More than half a century ago, a group of honorable men and women, led by the famous Big Six, championed the liberation of our country from colonial rule. It was a pacesetting event for our continent. Everyone looked up to us, and they do keep looking up to us. Now, more than fifty years, let’s reflect on what we’ve achieved: close to nothing! We still have a president who cutts sod for the construction of primary school blocks and boreholes and such basic stuff which should have be done a long time ago. These, and other problems, can be eliminated in few months if those who take the decisions are willing to do it.

Amongst our biggest problems is that of health care. Poorly equipped health facilities compounded with few medical personnel who end up leaving our shores to seek greener pastures due to poor conditions of service amongst other things. Our government conceived a brilliant idea many years ago; to import foreign doctors and pay them very good salaries that they will send back to their country so that our dear cedi will keep loosing value. And they keep doing that. This current government has won the problem solving competition by deciding to train 250 Ghanaian students abroad. ABA! Has anybody asked under what terms and conditions another country will train 250 DOCTORS for us? It’s certainly no free! If our leaders are reading this, please whatever amount of cash you’ll be using for this, keep it inside of Ghana and use it to build a medical school in one of the regional hospitals. It will serve more than 250 people. Had we known the conditions under which these people would do their training abroad, we would have thought twice, and kept our dear cedi to ourselves. “All that glitters is not gold”.

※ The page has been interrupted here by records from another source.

Lemma sane_pager_finish g : keeps sane (pager_finish g).
Proof. unfold pager_finish, pager_at. sane_solve. Qed.
Lemma sane_leaf w : keeps sane (leaf w).
Proof. unfold leaf. sane_solve. Qed.
Lemma sane_pte_kind pte : keeps sane (pte_kind pte).
Proof. unfold pte_kind. sane_solve. Qed.
Lemma sane_soft_pfn pte : keeps sane (soft_pfn pte).
Proof. unfold soft_pfn. sane_solve. Qed.
Lemma sane_hw_page pte : keeps sane (hw_page pte).
Proof. unfold hw_page. sane_solve. Qed.
Lemma sane_enter pte page w x a : keeps sane (enter_page pte page w x a).
Proof. unfold enter_page. sane_solve. Qed.
Lemma sane_wsl_insert p a sh : keeps sane (wsl_insert p a sh).
Proof. unfold wsl_insert. sane_solve. Qed.
#[local] Hint Resolve sane_pager_finish sane_leaf sane_pte_kind sane_soft_pfn sane_hw_page sane_enter sane_wsl_insert : keeps.
Lemma sane_wsl_private p a page : keeps sane (wsl_insert_private p a page).
Proof. unfold wsl_insert_private. sane_solve. Qed.
Lemma sane_offset page off : keeps sane (page_offset_set page off).
Proof. unfold page_offset_set. sane_solve. Qed.
#[local] Hint Resolve sane_wsl_private sane_offset : keeps.
Lemma sane_own p page pte a : keeps sane (own_page p page pte a).
Proof. unfold own_page. sane_solve. Qed.
Lemma sane_start_read p o d a area st ost page : keeps sane (start_read p o d a area st ost page).
Proof. unfold start_read. sane_solve. Qed.
Lemma sane_finish_read a area st ost page g : keeps sane (finish_read a area st ost page g).
Proof. unfold finish_read. sane_solve. Qed.
#[local] Hint Resolve sane_own sane_start_read sane_finish_read : keeps.
Lemma sane_file_read p o a area st ost : keeps sane (do_file_read p o a area st ost).
Proof using EO. unfold do_file_read. sane_solve. Qed.
Lemma sane_map_object_page p a area st ost : keeps sane (map_object_page p a area st ost).
Proof. unfold map_object_page. sane_solve. Qed.
Lemma sane_new_object_page p a area st ost : keeps sane (new_object_page p a area st ost).
Proof. unfold new_object_page. sane_solve. Qed.
#[local] Hint Resolve sane_file_read sane_map_object_page sane_new_object_page : keeps.
Lemma sane_read_object_page p o a area st ost : keeps sane (read_object_page p o a area st ost).
Proof using EO. unfold read_object_page. sane_solve. Qed.
#[local] Hint Resolve sane_read_object_page : keeps.
Lemma sane_obj_fault p o a area st : keeps sane (vmp_do_obj_fault p o a area st).
Proof using EO. unfold vmp_do_obj_fault. sane_solve. Qed.
Lemma sane_fork_dirty p a area st : keeps sane (vmp_do_fork_dirty_fault p a area st).
Proof. unfold vmp_do_fork_dirty_fault. sane_solve. Qed.
Lemma sane_read_fork p a anon area st : keeps sane (read_fork_page p a anon area st).
Proof using EO. unfold read_fork_page. sane_solve. Qed.
#[local] Hint Resolve sane_obj_fault sane_fork_dirty sane_read_fork : keeps.
Lemma sane_fork_fault p a area st : keeps sane (vmp_do_fork_fault p a area st).
Proof using EO. unfold vmp_do_fork_fault. sane_solve. Qed.
Lemma sane_shortage p st : keeps sane (shortage p st).
Proof. unfold shortage. sane_solve. Qed.
Lemma sane_release_wired st : keeps sane (release_wired st).
Proof. unfold release_wired. sane_solve. Qed.
#[local] Hint Resolve sane_fork_fault sane_shortage sane_release_wired : keeps.
Lemma sane_make_writeable a area st : keeps sane (make_writeable a area st).
Proof. unfold make_writeable. sane_solve. Qed.
Lemma sane_cow p a w area st old : keeps sane (cow_fault p a w area st old).
Proof. unfold cow_fault. sane_solve. Qed.
#[local] Hint Resolve sane_make_writeable sane_cow : keeps.
Lemma sane_dirty p a w area st r : keeps sane (dirty_fault p a w area st r).
Proof. unfold dirty_fault. sane_solve. Qed.
Lemma sane_anon p a w area st : keeps sane (anon_fault p a w area st).
Proof. unfold anon_fault. sane_solve. Qed.
Lemma sane_trans p a w area st : keeps sane (trans_fault p a w area st).
Proof. unfold trans_fault. sane_solve. Qed.
Lemma sane_swap p a w area st : keeps sane (swap_fault p a w area st).
Proof using EO. unfold swap_fault. sane_solve. Qed.
Lemma sane_busy p st : keeps sane (busy_fault p st).
Proof using EO. unfold busy_fault. sane_solve. Qed.
#[local] Hint Resolve sane_dirty sane_anon sane_trans sane_swap sane_busy : keeps.
Lemma sane_vad_find l a : keeps sane (vad_find l a).
Proof. induction l as [|e l IH]; simpl; unfold map_entry_at; sane_solve. Qed.
#[local] Hint Resolve sane_vad_find : keeps.
Lemma sane_find_area p a : keeps sane (find_area p a).
Proof. unfold find_area, vmp_ps_vad_find, map_entry_at. sane_solve. Qed.
Lemma sane_branch p a w area r st : keeps sane (fault_branch p a w area r st).
Proof using EO. unfold fault_branch. sane_solve. Qed.
#[local] Hint Resolve sane_find_area sane_branch : keeps.
Lemma sane_do_fault cp a w x u : keeps sane (vmp_do_fault cp a w x u).
Proof using EO. unfold vmp_do_fault. sane_solve. Qed.
#[local] Hint Resolve sane_do_fault : keeps.
Lemma sane_fault fuel cp a w x u r : keeps sane (vmp_fault fuel cp a w x u r).
Proof using EO. induction fuel as [|fuel IH]; simpl; sane_solve. Qed.
End fault.
(** The page is there. *)
Lemma valid_ok p root ri pins n k c pages T B v fl s write pte a w : faulting p root ri pins n k c pages T B v fl s →
  xlate (mem (pg s)) 4 root (k * PGSIZE) = Some (a, w) → kind w = kPTEKindValid → (write = true → vmp_md_hw_pte_is_writeable w = true) →
  wp (release_wired (WireState pte pages);; mret (Finish 0 true)) (finishes p root ri pins n k write T B v s) s.
Proof.
  intros Hf Hx Hval Hwr. destruct (pv_page _ _ _ _ _ _ _ (fg_private _ _ _ _ _ _ _ _ _ _ _ _ _ Hf) k a w (fg_user _ _ _ _ _ _ _ _ _ _ _ _ _ Hf) Hx) as (q & x & Hpp).
  rewrite wp_bind. eapply wp_mono; [eapply (release_served p root ri pins n k c pages T B v fl s Hf write pte T B v s q)|intros [] s' Hsv; rewrite wp_ret; done].
  pose proof Hf as [F1 F2 F3 F4 F5 (_ & _ & F6) F7 F8 F9 F10]. split; try done; [apply moves_refl| |].
  - exists a, w. split_and!; try done. apply Hpp.
  - intros Hv. unfold view in Hv. rewrite Hx in Hv. simpl in Hv. by rewrite (pp_child _ _ _ _ _ _ _ _ _ Hpp) in Hv.
Qed.
(** Storing an entry for page [q], which is the process's. *)
Lemma enter_entered p root ri pins n k c pages T B v fl s x1 q x x' write ex u : faulting p root ri pins n k c pages T B v fl s →
  wstate (add_pins pages pins) n T B x1 → T !! q = None → allocated B q 0 → pfndb (pg s) !! q = Some x → owner x = p →
  pfndb x1 = <[q := x']> (pfndb (pg s)) → mem x1 = mem (pg s) →
  (∀ y, y ≠ q → (y ∈ modified (pg s) → y ∈ modified x1) ∧ (y ∈ standby (pg s) → y ∈ standby x1)) → let a := cell c (index (k * PGSIZE) 1) in
  use x' = kPageUseAnonPrivate → owner x' = p → referent_pte x' = a → refcnt x' = 1 →
  (∃ w0, xlate (mem (pg s)) 4 root (k * PGSIZE) = Some (a, w0) ∧ child w0 = Some q) →
  entered p root ri pins n k write c pages T B v s (λ x, resident (pwsl v) x ∨ x = k) T B v fl (set_pg (set_mem (store (mem x1) a (vmp_md_pte_create_hw q write ex true u)) x1) s) q.
Proof.
  intros Hf Hws1 HT Hq Hx Hown Hpf Hm Hqu a Hu' Hown' Href' Hr' Hx0. pose proof Hf as [F1 F2 (F3 & F3' & F3'') F4 F5 (F6 & F6' & F6'') F7 F8 F9 F10].
  destruct (block_frame _ n T B (pg s) q F4 Hq) as (Hqr & _). destruct (enter_word q write ex u Hqr) as (Hk & Hc & Hw). set (w := vmp_md_pte_create_hw q write ex true u) in *.
  destruct (enter_ok (add_pins pages pins) n T B (pg s) x1 p root ri (resident (pwsl v)) k k c q x x' w 0 F4 Hws1 F3 F3' F10 F8 F7 HT Hq Hx Hown Hpf Hm Hqu Hu' Hown' Href' Hr' Hc Hk) as (W1 & W2 & W3 & W4).
  { by left. }
  { pose proof (add_pins_le pages pins c). specialize (F5 c). lia. }
  split; try done.
  - eapply wstate_ext; [|exact W1]. intros y. unfold add_pin. case_decide as Hy; [rewrite Hy; lia|done].
  - exists a, w. split_and!; try done. by rewrite Hw.
  - destruct Hx0 as (w0 & Hx0 & Hc0). unfold view. rewrite Hx0. simpl. by rewrite Hc0.
Qed.
Lemma make_writeable_ok p root ri pins n k c pages T B v fl s area a w : faulting p root ri pins n k c pages T B v fl s →
  xlate (mem (pg s)) 4 root (k * PGSIZE) = Some (a, w) → kind w = kPTEKindValid → map_lock_held area = true →
  wp (dirty_fault p (k * PGSIZE) true area (WireState a pages) 0) (finishes p root ri pins n k true T B v s) s.
Proof.
  intros Hf Hx Hval Hheld. pose proof Hf as [F1 F2 (F3 & F3' & F3'') F4 F5 (F6 & F6' & F6'') F7 F8 F9 F10].
  destruct (pv_page _ _ _ _ _ _ _ F10 k a w F8 Hx) as (q & x & [Hc [HT Hq] Hxq (Hu & Hown & Href) Hst]). rewrite decide_True in Hst by done. destruct Hst as [Hr1 Hres].
  destruct (block_frame _ n T B (pg s) q F4 Hq) as (Hqr & _). pose proof Hx as (c' & Hlc & Ha & Hw & _)%xlate_some. assert (c' = c) as -> by congruence.
  unfold dirty_fault, hw_page. cbn [ws_pte]. rewrite !wp_bind, wp_pte_word, <-Hw, wp_ret, (paddr_of w q (child_valid w q Hc Hval) Hqr), page_of.
  rewrite wp_bind, wp_pg_page. exists x. split; [done|]. rewrite Hu, bool_decide_false, bool_decide_true by done. rewrite wp_bind. unfold make_writeable, enter_page. cbn [ws_pte].
  rewrite wp_bind, wp_pte_word, <-Hw, (child_valid w q Hc Hval), wp_bind, wp_in_pg. unfold word_set. rewrite wp_modify, Hheld.
  pose proof (enter_entered p root ri pins n k c pages T B v fl s (pg s) q x x true (fi_executable area) (k * PGSIZE <=? HIGHER_HALF) Hf F4 HT Hq Hxq Hown) as He.
  rewrite <-Ha in He. specialize (He ltac:(by rewrite insert_id) eq_refl ltac:(done) Hu Hown Href Hr1 ltac:(by exists w)).
  eapply wp_mono; [eapply (release_served p root ri pins n k c pages T B v fl s Hf true a)|intros [] s' Hsv; rewrite wp_ret; done].
  destruct He as [E1 E2 E3 E4 E5 E6 E7 E8 E9]. split; try done. eapply private_ext; [|exact E5]. intros y. split; [intros [?| ->]; done|by left].
Qed.
(** The page is in transition: it is taken off its queue. *)
Lemma trans_ok p root ri pins n k c pages T B v fl s area write a w : faulting p root ri pins n k c pages T B v fl s →
  xlate (mem (pg s)) 4 root (k * PGSIZE) = Some (a, w) → kind w = kPTEKindTrans → map_lock_held area = true →
  wp (trans_fault p (k * PGSIZE) write area (WireState a pages)) (finishes p root ri pins n k write T B v s) s.
Proof.
  intros Hf Hx Htrans Hheld. pose proof Hf as [F1 F2 (F3 & F3' & F3'') F4 F5 (F6 & F6' & F6'') F7 F8 F9 F10].
  destruct (pv_page _ _ _ _ _ _ _ F10 k a w F8 Hx) as (q & x & [Hc [HT Hq] Hxq (Hu & Hown & Href) Hst]). rewrite decide_False in Hst by (by rewrite Htrans). destruct Hst as (Hr0 & Hidle & Hnres).
  destruct (block_frame _ n T B (pg s) q F4 Hq) as (Hqr & _ & Hord). pose proof Hx as (c' & Hlc & Ha & Hw & _)%xlate_some. assert (c' = c) as -> by congruence.
  unfold trans_fault, soft_pfn. cbn [ws_pte]. rewrite !wp_bind, wp_pte_word, <-Hw, wp_deref. exists q. split; [unfold child in Hc; by rewrite Htrans in Hc|].
  rewrite wp_bind, wp_pg_page. exists x. split; [done|]. rewrite wp_bind, wp_kassert, Hu, bool_decide_true by done. split; [done|]. rewrite wp_bind, wp_in_pg.
  eapply wp_mono; [eapply (retain_idle n B (pg s) q x); try done; [apply F4|apply F4|by apply Hord|by rewrite Hu]|]. intros [] x1 (Hpf & Hqm & Hroom).
  assert (wstate (add_pins pages pins) n T B x1) as Hws1 by (by eapply (wstate_out _ n T B (pg s) x1 q x (with_refcnt 1 x))).
  unfold enter_page. rewrite wp_bind, wp_in_pg. unfold word_set. rewrite wp_modify. cbn [ws_pte]. change (pg (set_pg x1 s)) with x1.
  pose proof (enter_entered p root ri pins n k c pages T B v fl s x1 q x (with_refcnt 1 x) write (fi_executable area) (k * PGSIZE <=? HIGHER_HALF) Hf Hws1 HT Hq Hxq Hown Hpf (qm_mem _ _ _ Hqm) (qm_other _ _ _ Hqm)) as He.
  rewrite <-Ha in He. specialize (He Hu Hown Href eq_refl ltac:(by exists w)). rewrite Hheld.
  pose proof (insert_served p root ri pins n k c pages T B v fl s Hf write a T B v _ q He Hnres) as Hwp. rewrite wp_bind in Hwp. rewrite wp_bind. eapply wp_mono; [exact Hwp|].
  cbv beta. intros [] s2 Hwp2. rewrite wp_bind. eapply wp_mono; [exact Hwp2|]. intros [] s3 Hsv. rewrite wp_ret. done.
Qed.
(** The first touch: a new page [q], of zeroes, is entered ([s1] is the memory after the
    allocation). *)
Lemma fresh_entered p root ri pins n k c pages T B v fl s B1 s1 q x w : faulting p root ri pins (S n) k c pages T B v fl s →
  xlate (mem (pg s)) 4 root (k * PGSIZE) = None → wstate (add_pins pages pins) n T B1 s1 → step T B (pg s) T B1 s1 →
  T !! q = None → free_at B q → allocated B1 q 0 → pfndb s1 !! q = Some (alloc_page kPageUseAnonPrivate x) →
  (∀ y, mem s1 y = if in_page q y then 0 else mem (pg s) y) → child w = Some q → kind w = kPTEKindValid →
  let a := cell c (index (k * PGSIZE) 1) in let x2 := with_referent a (with_owner p (alloc_page kPageUseAnonPrivate x)) in
  let s2 := set_pfndb (<[q := x2]> (pfndb s1)) s1 in let s3 := set_mem (store (mem s2) a w) s2 in
  wstate (add_pin c (-1) (add_pins pages pins)) n T B1 s3 ∧ private p root ri (λ x, resident (pwsl v) x ∨ x = k) T B1 s3 ∧
  moves p root ri k T B (pg s) T B1 s3 ∧ xlate (mem s3) 4 root (k * PGSIZE) = Some (a, w) ∧ T !! c ≠ None ∧ noswap (mem s3 a) = true.
Proof.
  intros Hf Hx Hws1 Hst1 HTq Hfree Hq Hxq Hmem Hc Hk a x2 s2 s3. pose proof Hf as [F1 F2 (F3 & F3' & F3'') F4 F5 (F6 & F6' & F6'') F7 F8 F9 F10].
  assert (¬ out T B q) as Hnout by (intros Ho; by eapply out_free in Ho; [|apply F4]).
  assert (step T B (pg s) T B1 s2) as Hst2 by (by apply step_fresh).
  assert (wstate (add_pins pages pins) n T B1 s2) as Hws2.
  { eapply (wstate_out _ n T B1 s1 s2 q (alloc_page kPageUseAnonPrivate x) x2); try done. eapply (room_upd n B1 s1); try done; [apply Hws1|].
    eapply standby_ref; [apply Hws1|done|by left]. }
  assert (pfndb s2 !! q = Some x2) as Hx2 by (simpl; by rewrite lookup_insert_eq). destruct (sp_root _ _ _ _ _ _ Hst2 root ri F3 F3') as [_ Hxl].
  assert (leaf_of (mem s2) 4 root (k * PGSIZE) = Some c) as Hleaf2.
  { rewrite <-F7. eapply (leaf_same _ T (pg s)); [apply F4| |done|done|apply F8]. intros t ti i Ht _ Hi. simpl.
    rewrite Hmem, in_page_cell by done. rewrite bool_decide_false; [done|congruence]. }
  pose proof (leaf_pinned pages pins c F6 ltac:(apply F5)) as Hpin.
  destruct (enter_ok (add_pins pages pins) n T B1 s2 s2 p root ri (resident (pwsl v)) k k c q x2 x2 w 1 Hws2 Hws2 F3 F3'
    (private_step _ _ _ _ _ _ _ _ _ _ F10 F3 F3' Hst2) F8 Hleaf2 HTq Hq Hx2 eq_refl) as (W1 & W2 & W3 & W4); try done.
  { by rewrite insert_id. }
  { right. rewrite Hxl by apply F8. split_and!; try done. intros k' a' w' Hk' Hx' Hc'. rewrite Hxl in Hx' by apply Hk'.
    destruct (pv_page _ _ _ _ _ _ _ F10 k' a' w' Hk' Hx') as (q' & y & [Hcq [HT' Hq'] _ _ _]). assert (q' = q) as -> by congruence. apply Hnout. by apply head_out. }
  destruct (leaf_level _ T s2 (ws_tree _ _ _ _ _ Hws2) 4 root ri (k * PGSIZE) c F3 F3' (proj2 F8) Hleaf2) as (ci & Hci & _).
  split_and!; [exact W1|exact W2| |exact W4|by rewrite Hci|].
  - eapply moves_trans; [by apply (step_moves p root ri k T B (pg s) T B1 s2)|exact W3].
  - assert (mem s3 a = w) as -> by (simpl; apply store_eq). by eapply child_noswap.
Qed.
Lemma anon_ok p root ri pins n k c pages T B v fl s area write : faulting p root ri pins (S n) k c pages T B v fl s →
  xlate (mem (pg s)) 4 root (k * PGSIZE) = None → map_lock_held area = true →
  wp (anon_fault p (k * PGSIZE) write area (WireState (cell c (index (k * PGSIZE) 1)) pages)) (finishes p root ri pins n k write T B v s) s.
Proof.
  intros Hf Hx Hheld. pose proof Hf as [F1 F2 (F3 & F3' & F3'') F4 F5 (F6 & F6' & F6'') F7 F8 F9 F10]. set (a := cell c (index (k * PGSIZE) 1)).
  unfold anon_fault, leaf. cbn [ws_pte ws_pages]. rewrite wp_bind, wp_deref. exists c. split; [done|]. rewrite wp_bind, wp_in_pg.
  eapply wp_mono; [by eapply (alloc_ok (add_pins pages pins) n T B (pg s) kPageUseAnonPrivate nanonprivate false F4)|].
  intros r s1 (q & B1 & x & -> & Hws1 & Hst1 & HTq & Hfree & Hq & _ & Hqr & Hxq & Hmem). unfold own_page. rewrite wp_bind, wp_bind, wp_in_pg, wp_page_upd.
  eexists. split; [done|]. unfold page_offset_set. rewrite wp_modify. set (x2 := with_referent a (with_owner p (alloc_page kPageUseAnonPrivate x))).
  set (s2 := set_pfndb (<[q := x2]> (pfndb s1)) s1). unfold enter_page. rewrite wp_bind, wp_in_pg. unfold word_set. rewrite wp_modify.
  cbn [pg set_pg set_page_offset]. set (w := vmp_md_pte_create_hw q write _ true _). fold (store (mem s2) a w).
  destruct (enter_word q write (fi_executable area) (k * PGSIZE <=? HIGHER_HALF) ltac:(lia)) as (Hk & Hc & Hw). fold w in Hk, Hc, Hw.
  destruct (fresh_entered p root ri pins n k c pages T B v fl s B1 s1 q x w Hf Hx Hws1 Hst1 HTq Hfree Hq Hxq Hmem Hc Hk) as (W1 & W2 & W3 & W4 & Hcn & Hns).
  fold a in W1, W2, W3, W4, Hns. fold x2 s2 in W1, W2, W3, W4, Hns. set (s3 := set_mem _ s2) in *. rewrite wp_bind, wp_in_pg. cbn [pg set_pg set_page_offset].
  destruct (T !! c) as [ci|] eqn:Hci; [|done]. destruct (leaf_level _ T (pg s) (ws_tree _ _ _ _ _ F4) 4 root ri (k * PGSIZE) c F3 F3' (proj2 F8) F7) as (ci' & Hci' & Hci1 & _).
  assert (ci' = ci) as -> by congruence. destruct (tr_slots _ _ _ (ws_tree _ _ _ _ _ W1) c ci Hci) as [_ Hcs]. specialize (Hcs ltac:(lia)).
  destruct (table_live _ T s3 c ci (index (k * PGSIZE) 1) (ws_tree _ _ _ _ _ W1) Hci ltac:(rewrite Hcs; apply law_index) Hns) as (xc & Hxc & Hrc).
  pose proof (add_pins_bound pages pins c 10000 (proj2 (F5 c))) as Hpb.
  eapply wp_mono; [eapply (pin_ok _ n T B1 s3 c ci xc W1 Hci); [rewrite add_pin_eq; unfold PINS; lia|done|done]|]. intros [] s4 (Hws4 & Hst4 & Hm4).
  rewrite wp_bind, wp_proc_upd. exists v. split; [done|]. cbn [procs set_pg set_page_offset set_procs]. set (s5 := set_procs _ _). rewrite Hheld.
  assert (entered p root ri pins n k write c pages T B v s (λ x, resident (pwsl v) x ∨ x = k) T B1 (set_n_anonymous (u64 (n_anonymous v + 1)) v) fl s5 q) as He.
  { split; simpl; try done.
    - by rewrite lookup_insert_eq.
    - eapply wstate_ext; [|exact Hws4]. intros y. unfold add_pin. case_decide as Hy; [|done]. rewrite Hy, decide_True by done. lia.
    - by eapply private_step.
    - eapply moves_trans; [exact W3|]. by apply step_moves.
    - split; try done. intros p' Hp'. simpl. by rewrite lookup_insert_ne.
    - exists a, w. rewrite Hm4. split_and!; try done. by rewrite Hw.
    - intros _ o Ho. rewrite Hm4. simpl. rewrite store_ne; [by rewrite Hmem, in_page_div, bool_decide_true by by apply page_word|].
      intros Heq. assert (a / PGSIZE = c) as Hac by (apply cell_page, law_index). rewrite <-Heq, page_word in Hac by done. subst c. congruence. }
  pose proof (insert_served p root ri pins n k c pages T B v fl s (faulting_le _ _ _ _ (S n) n _ _ _ _ _ _ _ _ ltac:(lia) Hf) write a T B1 _ _ q He) as Hwp.
  rewrite wp_bind in Hwp. rewrite wp_bind. eapply wp_mono; [apply Hwp|].
  - intros Hres. destruct (pv_res _ _ _ _ _ _ _ F10 k Hres) as (_ & a' & w' & ? & _). congruence.
  - cbv beta. intros [] s6 Hwp2. rewrite wp_bind. eapply wp_mono; [exact Hwp2|]. intros [] s7 Hsv. rewrite wp_ret. done.
Qed.
(** By the state of the entry. *)
Lemma fault_branch_ok p root ri pins n k c pages T B v fl s area write : faulting p root ri pins (S n) k c pages T B v fl s →
  fi_object area = None → map_lock_held area = true →
  wp (fault_branch p (k * PGSIZE) write area 0 (WireState (cell c (index (k * PGSIZE) 1)) pages)) (finishes p root ri pins n k write T B v s) s.
Proof.
  intros Hf Ho Hh. pose proof Hf as [F1 F2 F3 F4 F5 F6 F7 F8 F9 F10]. pose proof (faulting_le _ _ _ _ (S n) n _ _ _ _ _ _ _ _ ltac:(lia) Hf) as Hf'.
  unfold fault_branch. cbn [ws_pte]. rewrite wp_bind, wp_pte_word. set (a := cell c (index (k * PGSIZE) 1)).
  destruct (decide (kind (mem (pg s) a) = kPTEKindZero)) as [Hz|Hnz].
  { rewrite Hz, Ho. eapply anon_ok; [done| |done]. unfold xlate. rewrite F7. simpl. fold a. by rewrite present_zero. }
  assert (xlate (mem (pg s)) 4 root (k * PGSIZE) = Some (a, mem (pg s) a)) as Hx by (apply xlate_some; by exists c).
  destruct (pv_page _ _ _ _ _ _ _ F10 k _ _ F8 Hx) as (q & x & [Hc _ _ _ _]). unfold child in Hc.
  destruct (kind (mem (pg s) a)) eqn:Ek; try done.
  - by eapply trans_ok.
  - destruct (negb write || vmp_md_hw_pte_is_writeable (mem (pg s) a)) eqn:Ew.
    + rewrite Hh. eapply valid_ok; [done..|]. intros ->. by destruct (vmp_md_hw_pte_is_writeable _).
    + apply orb_false_iff in Ew as [Ew%negb_false_iff _]. subst write. by eapply make_writeable_ok.
Qed.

Back in primary school, my teachers taught me how to count. I have been counting the ins and the outs of our economy. I think the outs are more that the ins, and I think that’s not very smart. We borrow so much money, to the extent that in the last 3 years our external debt has doubled, to build classrooms and roads, and other things that no one sees! On these loans, we are going to pay so much interest. So at the end of the day, we loose lots of money. Who will knock his chest and admit that he took these dumb decisions on our behalf? With primary school math, you can see what is happening, yet those who take these decisions are very learned personalities with Ph.D.’s etc. So I ask, is it that our leaders are trying to play smart with us, or that the foreign “development partners” are playing with our leaders ignorance?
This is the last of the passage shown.